Despite Churchill’s warning, today’s political class is in the hands of experts. It hides behind them when convenient and defers to them on measures to control the behaviour of the ‘plain man’. Facial recognition is already in service. There is an app to measure personal emissions and, central banks are considering digital currencies which can monitor everything we do. A Chinese-style social credit system seems just around the corner. Under this new socialist order, there is close collaboration between big government and big business. Profits now give way to environmental, social and governance criteria. Directors are accountable to different standards and must reflect gender ‘diversity’. Wealth generation increasingly depends on government patronage and central bank largesse. Careers are influenced by sexuality and race, who you know and how ‘PC’ you are. Today’s fastest growing job title is, ‘Chief Human Resources Officer’.

These measures impede innovation, entrepreneurship, and social mobility. Inevitably it’s the poor, trapped in learned victimhood and despair, who suffer most.

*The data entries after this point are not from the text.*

(* ===== verification/Web.v ===== *)
(** * Web: the URL dispatcher of [src/pony/web.py].

    [@http(url)] turns a URL pattern into an [HttpInfo]: the path
    components and the query values are parsed by [re_component], each
    parameter ([$1], [$name]) is bound to an argument of the decorated
    function by [adjust], [check] makes sure every argument without a
    default value is bound, and [register] files the info in
    [http_registry], a trie of dictionaries keyed by the literal path
    components ([None] for a parameter).  [url(func, *args)] builds a URL
    from argument values with [build_url]; [get_http_handlers(url)] walks
    the trie back and rebinds the arguments; [http_remove] and
    [http_clear] take handlers out of the registry.

    The registry and the [http] lists of the functions are the state
    [web]; an [HttpInfo] object is a record with a number standing for
    its identity.  A function is its name and its [argspec], the four
    values [getargspec] computes.  The binding of the arguments of [url()]
    by [dummy_func] is not modelled: [build_url] receives the bound
    positional values and the keyword values, converted to strings. *)
From S2P Require Import Prelude Urllib.
From stdpp Require Import sorting.

(** ** Data *)

(** The [x] of a parameter: an index into the positional arguments (an
    [int]) or a keyword name (a [str]). *)
Inductive pref := PIdx (i : Z) | PKey (name : string).

(** An item [(is_param, x)] of [parsed_path] and [parsed_query]. *)
Inductive pcomp := PLit (s : string) | PParam (x : pref).

(** [func.argspec]: [(names, argsname, keyargsname, defaults)], the
    defaults converted to UTF-8 strings or [None]. *)
Record argspec := ArgSpec {
  as_names : list string;
  as_argsname : option string;
  as_keyargsname : option string;
  as_defaults : list (option string)
}.

(** A decorated function: its [__name__] and its [argspec]. *)
Record func := Func { f_name : string; f_argspec : argspec }.

(** The [ext] argument of [@http]: [None], a string or a list. *)
Inductive ext_arg := ExtNone | ExtOne (e : string) | ExtMany (es : list string).

(** An [HttpInfo] object; [hi_id] is its identity. *)
Record http_info := HttpInfo {
  hi_id : nat;
  hi_func : func;
  hi_url : string;
  hi_ext : list string;
  hi_path : list pcomp;
  hi_query : list (string * pcomp)
}.

(** [http_registry]: a dictionary from a literal component ([Some]) or
    [None] to a sub-registry, and the list of infos whose path ends
    here. *)
Inductive registry := Registry (children : list (option string * registry)) (handlers : list http_info).
(** C22: [correct_width_list] keeps the widths when there are not two to
    four columns or when no YUI row agrees with them; otherwise it gives
    the first YUI row for that many columns that agrees with every width
    given (neither missing nor empty). *)
Theorem correct_width_list_spec ws :
  ((yui_columns (length ws) = None ∨ ∃ rows, yui_columns (length ws) = Some rows ∧ Forall (λ r, ¬ widths_agree ws r) rows)
   ∧ correct_width_list ws = ws) ∨
  ∃ rows row k, yui_columns (length ws) = Some rows ∧ rows !! k = Some row ∧ correct_width_list ws = Some <$> row ∧
    length row = length ws ∧ (∀ k' r', k' < k → rows !! k' = Some r' → ¬ widths_agree ws r') ∧ widths_agree ws row.
Proof.
  unfold correct_width_list. destruct (yui_columns (length ws)) as [rows|] eqn:Hy; [|by left; split; [left|]].
  destruct (first_fit ws rows) as [row|] eqn:Hf.
  - right. destruct (first_fit_spec _ _ _ Hf) as (k & Hk & Hfit & Hb). exists rows, row, k. split_and!; try done.
    + eapply yui_columns_length; [exact Hy|]. by eapply list_elem_of_lookup_2.
    + intros k' r' Hlt Hr'. apply row_fits_false. by apply (Hb k').
    + intros i w r. by apply row_fits_spec.
  - left. split; [right; exists rows; split; [done|]|done].
    eapply Forall_impl; [apply first_fit_None, Hf|]. intros r. apply row_fits_false.
Qed.
(* ===== verification/LegacyMonads.v ===== *)
(** * LegacyMonads: the monads of the legacy translator

    The monad classes of [src/pony/sqltranslator.py] (lines 438-900):
    [Monad] and its subclasses [ListMonad], [ObjectIterMonad], the
    attribute monads ([NumericAttrMonad], [StringAttrMonad],
    [ObjectAttrMonad]), the parameter, expression and constant monads
    (numeric and string, and [NoneMonad]), [StringMethodMonad], the
    boolean monads ([BoolExprMonad], [CmpMonad], [AndMonad], [OrMonad],
    [NotMonad]) and the special functions of lines 900-946 ([len],
    [abs], [sum], [min], [max]).  A monad is a value of [lmonad]; its
    class is read off the constructor and its type, as [AttrMonad.new],
    [ParamMonad.__new__] and [ConstMonad.__new__] choose it.

    The methods that change the translator ([ObjectAttrMonad._make_join],
    which allocates an alias and joins a table, and
    [ParamMonad.add_extractors], called by [getsql]) run in the state
    monad [stm] over [ltr], the fields of [SQLTranslator] they touch.
    [ObjectParamMonad], [AttrSetMonad] and [QuerySetMonad] (the set
    monads) are not modelled: a walk that reaches one stops with
    [Unsupported].

    The Python list [monad.getsql()] returns is an [sx]: a list for the
    value monads, the SQL node itself for the boolean monads, exactly as
    the code has it, so that [getsql()[0]] is [py_first]. *)

From S2P Require Import Prelude SqlAst Types Schema Tables Legacy Monads.

Set Warnings "-register-all".

(** ** Monads *)

Inductive lmonad :=
  (** [ObjectIterMonad(translator, alias, entity)] *)
  | LObjectIter (alias : string) (entity : string)
  (** [AttrMonad.new(parent, attr)]: numeric, string or object attribute
      monad by the attribute's type *)
  | LAttr (parent : lmonad) (a : attr)
  (** [ParamMonad(translator, type, name)] of a numeric or string type *)
  | LParam (t : ptype) (name : string)
  (** [NumericExprMonad(translator, sql)], [StringExprMonad(...)] *)
  | LExpr (t : ptype) (sql : sx)
  (** [ConstMonad(translator, value)]: numeric, string, or [NoneMonad] *)
  | LConst (v : sx)
  | LList (items : list lmonad)
  (** [StringMethodMonad(translator, parent, attrname)] *)
  | LMethod (parent : lmonad) (name : string)
  | LBoolExpr (sql : sx)
  (** [CmpMonad(op, left, right)] after its normalisation of [op] *)
  | LCmp (op : string) (left right : lmonad)
  | LAnd (operands : list lmonad)
  | LOr (operands : list lmonad)
  | LNot (operand : lmonad)
  (** The [SpecificFuncMonad] of a special function: ["len"], ["abs"],
      ["sum"], ["min"], ["max"], ["select"], ["exists"]. *)
  | LFunc (name : string).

But who will publicly champion our freedoms and heritage? When even the word ‘mother’ can cause offence and, being politically incorrect is career limiting and socially ostracising, it’s understandable that intellectual cowardice is everywhere. And advocates certainly won’t be found within big government or big business and least of all, given their ideological predispositions, within our schools, universities, or the media.

So, while Karl Marx’s deception, ‘From each according to his ability, to each according to his needs’, has been exposed, the enemies of individual liberty, equality, and free market capitalism, continue to hold ideological sway. It’s a sorry tale. These authoritarian elites maintain power through a ‘divide and rule’ strategy, rendering ‘national interest’ a meaningless term. Their assault on the legitimacy of our values and institutions also attracts the attention of unfriendly foreign parties eager to exploit divisions and sensing opportunities should a small nation, rich in natural resources, suffer societal collapse.

Australian governments ignore these threats. They concentrate on racism and pronouns and subsidise the world’s fastest per capita renewable energy roll-out. It may keep climate change critics at bay, but it is a futile gesture with serious economic and social consequences.

Clearly, neo-tribalism and superstition have overtaken national security. As Ayn Rand foretold, we are free to stumble blindly down any road we please, but not free to avoid the abyss we refuse to see. That abyss is rapidly approaching.